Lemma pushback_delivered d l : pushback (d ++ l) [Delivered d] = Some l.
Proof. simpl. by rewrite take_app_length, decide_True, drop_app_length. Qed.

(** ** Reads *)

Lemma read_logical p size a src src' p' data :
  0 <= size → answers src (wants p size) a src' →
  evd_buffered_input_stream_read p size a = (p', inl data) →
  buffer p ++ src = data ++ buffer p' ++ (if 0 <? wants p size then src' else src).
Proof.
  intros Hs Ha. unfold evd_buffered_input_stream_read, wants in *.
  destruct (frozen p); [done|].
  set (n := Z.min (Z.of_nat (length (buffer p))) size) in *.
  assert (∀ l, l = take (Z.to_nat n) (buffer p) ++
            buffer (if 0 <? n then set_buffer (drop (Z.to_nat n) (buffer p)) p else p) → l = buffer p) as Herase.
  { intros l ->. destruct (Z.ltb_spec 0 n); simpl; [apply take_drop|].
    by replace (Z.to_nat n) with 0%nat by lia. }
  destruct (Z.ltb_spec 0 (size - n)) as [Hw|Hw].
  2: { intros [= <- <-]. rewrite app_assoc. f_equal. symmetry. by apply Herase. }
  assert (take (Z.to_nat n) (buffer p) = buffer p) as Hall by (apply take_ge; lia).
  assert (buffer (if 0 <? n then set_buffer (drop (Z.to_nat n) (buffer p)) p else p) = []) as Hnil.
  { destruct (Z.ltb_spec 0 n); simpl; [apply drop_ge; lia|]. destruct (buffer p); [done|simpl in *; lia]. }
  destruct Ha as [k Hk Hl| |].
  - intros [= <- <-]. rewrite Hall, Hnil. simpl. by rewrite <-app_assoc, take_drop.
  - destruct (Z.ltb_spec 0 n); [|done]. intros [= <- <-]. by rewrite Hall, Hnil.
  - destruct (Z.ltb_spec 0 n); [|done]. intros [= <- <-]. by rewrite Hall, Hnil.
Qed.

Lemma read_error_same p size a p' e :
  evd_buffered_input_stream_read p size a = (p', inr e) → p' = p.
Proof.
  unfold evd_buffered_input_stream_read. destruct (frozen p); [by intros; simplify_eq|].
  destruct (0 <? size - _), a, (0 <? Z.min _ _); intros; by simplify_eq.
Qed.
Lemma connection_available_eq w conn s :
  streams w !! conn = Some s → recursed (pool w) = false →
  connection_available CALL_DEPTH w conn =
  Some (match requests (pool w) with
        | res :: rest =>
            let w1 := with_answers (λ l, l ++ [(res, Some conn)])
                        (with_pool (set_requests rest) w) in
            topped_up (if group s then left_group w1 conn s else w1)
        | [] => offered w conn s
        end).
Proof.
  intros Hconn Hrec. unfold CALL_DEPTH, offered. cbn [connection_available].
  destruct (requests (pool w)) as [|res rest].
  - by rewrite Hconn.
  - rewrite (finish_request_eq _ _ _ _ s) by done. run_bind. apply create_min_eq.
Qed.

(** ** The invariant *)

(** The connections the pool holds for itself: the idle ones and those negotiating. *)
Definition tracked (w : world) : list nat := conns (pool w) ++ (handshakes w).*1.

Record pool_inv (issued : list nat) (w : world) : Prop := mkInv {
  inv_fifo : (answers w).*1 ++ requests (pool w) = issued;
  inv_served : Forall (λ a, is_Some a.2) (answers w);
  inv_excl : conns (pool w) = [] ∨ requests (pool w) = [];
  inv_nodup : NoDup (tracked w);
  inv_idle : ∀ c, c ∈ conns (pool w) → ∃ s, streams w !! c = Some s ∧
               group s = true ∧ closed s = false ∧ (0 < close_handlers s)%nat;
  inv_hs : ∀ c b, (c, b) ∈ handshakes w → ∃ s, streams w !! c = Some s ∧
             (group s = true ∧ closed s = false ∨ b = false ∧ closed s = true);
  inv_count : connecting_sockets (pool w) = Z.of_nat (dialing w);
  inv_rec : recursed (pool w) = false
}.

▶ [ASSIGNMENT]
Only this range is to be output: the line that contains "- rewrite (finish_request_eq" through the last line of the records above, both inclusive.

▶ [RESULT OF THIS EXERCISE]
  - rewrite (finish_request_eq _ _ _ _ s) by done. run_bind. apply create_min_eq.
Qed.

(** ** The invariant *)

(** The connections the pool holds for itself: the idle ones and those negotiating. *)
Definition tracked (w : world) : list nat := conns (pool w) ++ (handshakes w).*1.

Record pool_inv (issued : list nat) (w : world) : Prop := mkInv {
  inv_fifo : (answers w).*1 ++ requests (pool w) = issued;
  inv_served : Forall (λ a, is_Some a.2) (answers w);
  inv_excl : conns (pool w) = [] ∨ requests (pool w) = [];
  inv_nodup : NoDup (tracked w);
  inv_idle : ∀ c, c ∈ conns (pool w) → ∃ s, streams w !! c = Some s ∧
               group s = true ∧ closed s = false ∧ (0 < close_handlers s)%nat;
  inv_hs : ∀ c b, (c, b) ∈ handshakes w → ∃ s, streams w !! c = Some s ∧
             (group s = true ∧ closed s = false ∨ b = false ∧ closed s = true);
  inv_count : connecting_sockets (pool w) = Z.of_nat (dialing w);
  inv_rec : recursed (pool w) = false
}.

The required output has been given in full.